Thanks for answering my question about if advocating for children is your career. You said that if you could afford it, you would quit your job and advocate for kids all the time. However, I see my own situation as setting my career goal to do anything to *help* kids, rather than to just be *advocating* in a political or court setting. If you work in a children's library, then you are fulfilling my definition of a career to help/advocate for kids, at least better than I am at the moment.
(Because your job deals with kids).

Also, the kids you help at your paid job don't necessarily have to be foster kids in order for you to make a difference. There could be a child living with both biological parents, but living in her own secret hell, and just the fact that you kindly take time to help her might be enough to give her a boost that you will never know the value of.
 
Hi Lisa.

I dropped by to visit. I started to comment but it grew too big...I will post on my blog and link to you!

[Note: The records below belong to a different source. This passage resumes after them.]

Lemma registrar_declared_iff_used_witness : ∃ model i m,
  @Lower decimal_front_end (Some store_file) no_options = Ok (Some model, []) ∧ i ∈ go_Interfaces model ∧ m ∈ gi_Methods i ∧
  px_DeclaresRegistrar (renderProxyMethod model ∅ "" m) = true ∧
  px_DeclaresRegistrar (renderProxyMethod model ∅ "" m) = existsb (mentions "registrar") (px_Args (renderProxyMethod model ∅ "" m)).
Proof.
  destruct (@Lower decimal_front_end (Some store_file) no_options) as [[[model|] diags]| |] eqn:E; try (vm_compute in E; discriminate).
  pose proof (λ i m H1 H2 H3, registrar_declared_iff_used (H := decimal_front_end) store_file no_options model diags ∅ "" "" i m E H1 H2 H3) as HT.
  vm_compute in E. injection E as <- <-.
  eexists _, _, _. split; [reflexivity|]. split; [right; left|]. split; [left|]. split; [vm_compute; reflexivity|].
  eapply HT; [vm_compute; reflexivity|right; left|left].
Defined.

(** The search knows the declarations of its own file only.  A parcelable of the same
    package that another file declares is taken to hold no interface: the client
    declares no registrar and calls the writer without one, although the file that
    declares the parcelable generates a writer that needs it. *)
Theorem registrar_lost_across_files :
  let t := type_named TypeParcelable "demo" "Holder" in
  let user := demo_model [] [] t in let owner := demo_model [] [holder] t in
  validate user ∅ "" "" = pass ∧
  typeNeedsRegistrar owner ∅ t = true ∧ typeNeedsRegistrar user ∅ t = false ∧
  px_DeclaresRegistrar (renderProxyMethod user ∅ "" (store_method t)) = false ∧
  contextWriteExpr user ∅ "" "registrar" t = WPresent (WNamed "" false "Holder" None) ∧
  contextWriteExpr owner ∅ "" "registrar" t = WPresent (WNamed "" false "Holder" (Some "registrar")).
Proof. vm_compute. repeat split. Qed.

(** The imports are collected from fields and methods only: the type of a constant is
    printed with the alias of a package that the file does not import. *)
Theorem const_import_missing :
  let t := type_named TypeEnum "other" "Mode" in
  let model := demo_model [mkGoConst "M" "IStoreM" t "1"] [] (plain TypeInt32 "int32") in
  validate model ∅ "example.com/gen" "" = pass ∧
  requiresGeneratedImports model ∅ = true ∧
  typeExpr model ∅ "example.com/gen" t = "aidl_other.Mode" ∧
  is_Alias <$> imports model ∅ "example.com/gen" "binder" = [""; ""; ""].
Proof. vm_compute. repeat split. Qed.
(* ===== verification/GeneratedProps.v ===== *)
(** * GeneratedProps: generated writers and readers agree

    Every generated writer appends the wire image of GeneratedWire and every
    generated reader returns the value from it. *)

From stdpp Require Import base list numbers strings pretty gmap.
From S2P Require Import Prelude Errors Unicode Parcel ParcelFacts Codec ObjectCodec Fields ParcelInv Slices Value ValueProps Status Aidl AidlExpr AidlResolve GoText AidlNames AidlLower Codegen CodegenExpr CodegenProps GeneratedCode GeneratedWire.

Open Scope Z_scope.

#[local] Arguments le_bytes : simpl never.
#[local] Arguments string_bytes : simpl never.
#[local] Arguments null_bytes : simpl never.
#[local] Arguments zeros : simpl never.

Section Carried.
Context {W B I R X : Type} `{!BinderMarshal W B} `{!BinderEq B} `{!FDSys W} `{!Linked W B I R X} `{!Contract W B I R X}.
#[local] Abbreviation V := (gv B I X).
#[local] Existing Instance gv_GoKey.

(** A writer and a reader agree on the image of a value. *)
Definition carried (wr : PM W B unit) (rd : PM W B V) (v : V) (bs : list Z) : Prop :=
  emits wr tt bs [] ∧ consumes rd v bs [].

Lemma carried_roundtrip wr rd v bs (p : Parcel W B) w : carried wr rd v bs → append_ok p → len (buf p) + len bs <= maxInt →
  (wr;; SetPosition (pos p);; rd) (mkst (Some p) w) = (Ok v, mkst (Some (p_emit p bs [])) w).
Proof.
  intros [Hw Hr] [Hp Hobj] Hl. rewrite (bind_ok _ _ _ _ _ (Hw p w Hp Hl)).
  rewrite (bind_ok _ _ _ _ _ (SetPosition_ok (p_emit p bs []) w (pos p)
             ltac:(cbn [p_emit buf set_pos set_buf set_objects]; rewrite length_app; lia))).
  rewrite (Hr (set_pos (pos p) (p_emit p bs [])) w (buf p) []); [done|..|constructor].
  - cbn [p_emit buf set_pos set_buf set_objects]. by rewrite app_nil_r.
  - done.
  - cbn [p_emit buf set_pos set_buf set_objects]. rewrite length_app. lia.
Qed.

Lemma consumes_word {A} n (k : Z → PM W B A) a bs : in_s 32 n → consumes (k n) a bs [] →
  consumes (ReadInt32 ≫= k) a (word n ++ bs) [].
Proof. intros Hn Hk. eapply consumes_bind_nil; [by apply consumes_ReadInt32|done]. Qed.

Lemma emits_word n (m : PM W B unit) bs : emits m tt bs [] → emits (WriteInt32 n;; m) tt (word n ++ bs) [].
Proof. intros H. eapply emits_bind_nil; [apply emits_WriteInt32|done]. Qed.

Lemma consumes_ReadStrongBinder_null : @consumes W B _ ReadStrongBinder None null_bytes [].
Proof.
  intros p w pre post Hb Hp Hm _. unfold ReadStrongBinder.
  by rewrite (bind_ok _ _ _ _ _ (consumes_null p w pre post Hb Hp Hm)).
Qed.

(** ** Optional values *)

Lemma carried_present (wr : PM W B unit) (rd : PM W B V) z v bs : carried wr rd v bs →
  carried (WriteInt32 1;; wr) (p ← ReadInt32; if p =? 0 then mret z else rd) v (word 1 ++ bs).
Proof. intros [Hw Hr]. split; [by apply emits_word|]. apply consumes_word; [done|exact Hr]. Qed.

Lemma carried_nullable (wr : V → PM W B unit) (rd : PM W B V) (f : V → list Z) (P : V → Prop) v :
  (∀ v, P v → carried (wr v) rd v (f v)) → nullable_ok true P v →
  carried (write_nullable wr v) (read_nullable rd) v (nullable_wire true f v).
Proof.
  intros H. destruct v; cbn; try done; intros Hv.
  - split; [apply emits_WriteInt32|]. rewrite <- (app_nil_r (word 0)). apply consumes_word; [done|]. apply consumes_ret.
  - destruct (H _ Hv) as [Hw Hr]. split; [by apply emits_word|]. apply consumes_word; [done|].
    cbn. by apply consumes_fmap with (f := GPtr) (a := v).
Qed.

(** ** Sized parcelables *)

(** A reader of the size word and then of exactly that many bytes. *)
Lemma consumes_struct (body : Z → Z → PM W B V) init v bs : 4 + len bs <= maxInt32 →
  (∀ p w pre post, buf p = pre ++ bs ++ post → pos p = len pre → len (buf p) <= maxInt →
     body (len pre - 4) (4 + len bs) (mkst (Some p) w) = (Ok v, mkst (Some (set_pos (len pre + len bs) p)) w)) →
  consumes (read_struct body init) v (word (4 + len bs) ++ bs) [].
Proof.
  intros Hl Hb p w pre post Hbuf Hp Hm Hr. unfold read_struct. rewrite <- app_assoc in Hbuf.
  rewrite (bind_ok _ _ _ _ _ (position_at p w)).
  rewrite (bind_ok _ _ _ _ _ (consumes_ReadInt32 (W := W) (B := B) (4 + len bs) ltac:(width) p w pre
             (bs ++ post) Hbuf Hp Hm ltac:(constructor))).
  rewrite ltb_false by lia. rewrite bind_receiver. cbn [ptr]. set (p1 := set_pos _ p).
  assert (Hlen : Len (Some p1) = len pre + (4 + len bs) + len post)
    by (unfold Len, p1; cbn [buf set_pos]; rewrite Hbuf; unfold word; len_lia).
  assert (Hc : (pos p + (4 + len bs) <? pos p) || (pos p + (4 + len bs) >? Len (Some p1)) = false)
    by (rewrite Hlen; zif; lia).
  rewrite Hc. unfold deferred.
  assert (E := Hb p1 w (pre ++ word (4 + len bs)) post).
  replace (len (pre ++ word (4 + len bs)) - 4) with (pos p) in E by (unfold word; len_lia).
  rewrite E; [|unfold p1; cbn [buf set_pos]; by rewrite Hbuf, <- app_assoc
              |unfold p1, word; cbn [pos set_pos]; len_lia|done].
  rewrite SetPosition_ok; [|change (len (buf (set_pos _ p1))) with (Len (Some p1)); rewrite Hlen, Hp; lia].
  do 3 f_equal. unfold p1, set_pos; cbn [pos buf objects mode flags binderResolver localBinderResolve
    binderObjectResolve localBinderObjectResolve wireFDsOwned]. f_equal. rewrite Hp, length_app.
  unfold word. rewrite length_le_bytes. lia.
Qed.

(** Field after field; none of them is empty, so that the reader never stops early. *)
Lemma read_fields_ok (run : rexpr → PM W B V) (wire : GoType → V → list Z) start size (fs : list GoField) vs rs rest :
  Forall2 (λ f v, 0 < len (wire (gf_Type f) v)) fs vs →
  Forall2 (λ r fv, consumes (run r) fv.2 (wire (gf_Type fv.1) fv.2) []) rs (zip fs vs) → length rest = length fs →
  ∀ p w pre post, buf p = pre ++ fields_wire wire fs vs ++ post → pos p = len pre → len (buf p) <= maxInt →
    start + size = len pre + len (fields_wire wire fs vs) →
    read_fields run start size rs rest (mkst (Some p) w) =
      (Ok vs, mkst (Some (set_pos (len pre + len (fields_wire wire fs vs)) p)) w).
Proof.
  intros Hne. revert rs rest. induction Hne as [|f v fs vs Hf Hne IH]; intros rs rest Hrs Hlr p w pre post Hb Hp Hm Hs.
  - inversion Hrs; subst. destruct rest; [|done]. cbn. rewrite Z.add_0_r, <- Hp. by destruct p.
  - cbn in Hrs. inversion Hrs as [|r fv rs' l Hr Hrs' E1 E2]; subst. destruct rest as [|d rest]; [done|].
    cbn [fields_wire fst snd] in *. rewrite <- app_assoc in Hb.
    cbn [read_fields]. rewrite (bind_ok _ _ _ _ _ (Hr p w pre _ Hb Hp Hm ltac:(constructor))).
    set (p1 := set_pos _ p). rewrite (bind_ok _ _ _ _ _ (position_at p1 w)). rewrite length_app in Hs.
    assert (Hp1 : pos p1 = len pre + len (wire (gf_Type f) v)) by done.
    destruct Hne as [|f' v' fs vs Hf' Hne].
    + inversion Hrs'; subst. destruct rest; [|done]. cbn [fields_wire length] in *.
      assert (Hc : (pos p1 - start >=? size) = true) by (rewrite Hp1; zif; lia). rewrite Hc.
      unfold mret, ST_ret. do 3 f_equal. unfold p1. by rewrite app_nil_r.
    + assert (Hrest : 0 < len (fields_wire wire (f' :: fs) (v' :: vs))) by (cbn [fields_wire]; rewrite length_app; lia).
      assert (Hc : (pos p1 - start >=? size) = false) by (rewrite Hp1; zif; lia). rewrite Hc.
      rewrite (bind_ok _ _ _ _ _ (IH rs' rest Hrs' ltac:(cbn in *; lia) p1 w (pre ++ wire (gf_Type f) v) post
        ltac:(unfold p1; cbn [buf set_pos]; by rewrite Hb, <- app_assoc) ltac:(rewrite Hp1; len_lia) Hm ltac:(len_lia))).
      unfold mret, ST_ret. do 3 f_equal. unfold p1, set_pos. cbn [pos buf objects mode flags binderResolver
        localBinderResolve binderObjectResolve localBinderObjectResolve wireFDsOwned]. f_equal. len_lia.
Qed.

(** ** The types of a file *)

Section File.
Context (model : GoFile) (customs : gmap string CustomParcelableConfig) (root : string) (dd : nat).
#[local] Abbreviation wcall := (write_call model customs root).
#[local] Abbreviation rcall := (read_call model customs root dd).
#[local] Abbreviation wE := (writeExpr model customs root).
#[local] Abbreviation rE := (readExpr model customs root).
#[local] Abbreviation runw := (run_w (I := I) (R := R) (X := X)).
#[local] Abbreviation runr := (run_r (R := R) model customs root dd).

Lemma kind_carried wc rc reg rs t v : kind_ok (ty_Kind t) (ty_Nullable t) v →
  carried (runw wc reg (wE rs t) v) (runr rc (rE t)) v (kind_wire (ty_Kind t) (ty_Nullable t) v).
Proof.
  destruct t as [kind aidl pkg expr null n elem key val named l a b]. cbn [ty_Kind ty_Nullable].
  destruct kind, v; cbn; try done; intros Hk; try (split; [|eapply consumes_fmap; [|reflexivity]]);
    auto using emits_WriteBool, consumes_ReadBool, emits_WriteByte, consumes_ReadByte, emits_WriteChar, consumes_ReadChar,
      emits_WriteInt32, consumes_ReadInt32, emits_WriteInt64, consumes_ReadInt64.
  - apply emits_WriteUint32.
  - by apply consumes_ReadUint32.
  - apply emits_WriteUint64.
  - by apply consumes_ReadUint64.
  - subst null. split; [apply (emits_WriteNullableString (W := W) (B := B) None); done|].
    eapply consumes_fmap; [by apply (consumes_nullable_string (W := W) (B := B) None)|done].
  - destruct Hk as [-> Hs]. split; [apply emits_WriteString, Hs|].
    eapply consumes_fmap; [by apply consumes_ReadString_id|done].
  - destruct v; try done. destruct Hk as [-> Hs]. split; [by apply (emits_WriteNullableString (W := W) (B := B) (Some s))|].
    eapply consumes_fmap; [by apply (consumes_nullable_string (W := W) (B := B) (Some s))|done].
  - split; [apply emits_WriteNullStrongBinder|]. eapply consumes_fmap; [apply consumes_ReadStrongBinder_null|done].
  - split; [apply emits_WriteNullStrongBinder|]. eapply consumes_fmap; [apply consumes_ReadStrongBinder_null|done].
Qed.

Lemma kind_nonempty k n (v : V) : kind_ok k n v → 0 < len (kind_wire k n v).
Proof.
  destruct k, v; cbn; try done; intros Hk; try (destruct v; try done);
    unfold word, string_bytes, null_bytes, prefixed; rewrite ?length_app, ?length_le_bytes; lia.
Qed.

(** *** What the file declares under a name *)

Lemma find_render name d : find_decl model customs root name = Some d → (name, d) ∈ render model customs root.
Proof.
  unfold find_decl. destruct (list_find _ _) as [[i [name' d']]|] eqn:E; [|done]. cbn. intros [= <-].
  apply list_find_Some in E as (H & Hn & _). cbn in Hn. subst. by eapply list_elem_of_lookup_2.
Qed.

Lemma find_struct name needs fs ws rs : find_decl model customs root name = Some (GStruct needs fs ws rs) →
  ws = field_writes model customs root needs fs ∧ rs = field_reads model customs root fs.
Proof.
  intros H%find_render. unfold render in H. rewrite !elem_of_app, !list_elem_of_fmap in H.
  destruct H as [(e & [=] & _)|[(p & H & _)|[(u & [=] & _)|(i & [=] & _)]]].
  unfold renderParcelable in H. destruct (gp_Structured p); [|by destruct (gp_Custom p)].
  cbn in H. by injection H as -> -> -> -> ->.
Qed.

Lemma find_union name needs fs ws rs : find_decl model customs root name = Some (GUnion needs fs ws rs) →
  ws = field_writes model customs root needs fs ∧ rs = field_reads model customs root fs.
Proof.
  intros H%find_render. unfold render in H. rewrite !elem_of_app, !list_elem_of_fmap in H.
  destruct H as [(e & [=] & _)|[(p & H & _)|[(u & H & _)|(i & [=] & _)]]].
  - unfold renderParcelable in H. destruct (gp_Structured p); [done|by destruct (gp_Custom p)].
  - unfold renderUnion in H. cbn in H. by injection H as -> -> -> -> ->.
Qed.

Lemma find_enum_decl name e : find_enum model name = Some e →
  find_decl model customs root name = Some (renderEnum model customs root e).
Proof.
  unfold find_enum, find_decl. destruct (list_find _ (go_Enums model)) as [[i e']|] eqn:E; [|done]. intros [= ->].
  assert (H : list_find (λ d, d.1 = name) ((λ e, (ge_GoName e, renderEnum model customs root e)) <$> go_Enums model) =
              Some (i, (ge_GoName e, renderEnum model customs root e))).
  { rewrite list_find_fmap. unfold compose. cbn. by rewrite E. }
  unfold render. by rewrite (list_find_app_l _ _ _ _ _ H).
Qed.

(** *** Declarations, given their fields *)

(** A type is carried at a depth: by its expression and, inside another value, behind
    the word that says it is present. *)
Definition type_carried (n : nat) (t : GoType) (v : V) : Prop :=
  0 < len (present t ++ wire model customs root n t v) ∧
  ∀ reg rs, carried (runw (wcall n) reg (wE rs t) v) (runr (rcall n) (rE t)) v (wire model customs root n t v).

Lemma context_carried n reg rs t v : type_carried n t v →
  carried (runw (wcall n) reg (contextWriteExpr model customs root rs t) v)
    (runr (rcall n) (contextReadExpr model customs root t)) v (present t ++ wire model customs root n t v).
Proof.
  intros [_ H]. unfold contextWriteExpr, contextReadExpr, typed_object, typed_object_read, present.
  destruct (methodUsesTypedObjectEncoding t && negb (ty_Nullable t)); [|exact (H reg rs)]. apply carried_present, H.
Qed.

It might not happen today though.
 
2000 cases is UNTHINKABLE! I would LOVE to get student loan forgiveness in exchange for doing dependency work--our prosecutor's office handles most of it here, but I could see people doing pro bono work for them if it meant less student loans--they're brutal.
 
Tuition forgiveness in exchange for pro bono representation of kids is an awesome idea, but its success would depend on the jurisdiction. In Iowa, the court- appointed attorney list doesn't allow for you to represent kids only. You put the name on the list, and you'll generally represent parents (abusers included) and kids, with little choice in the matter. That's a hard thing for some of us to do, though the forgiveness would come in handy financially.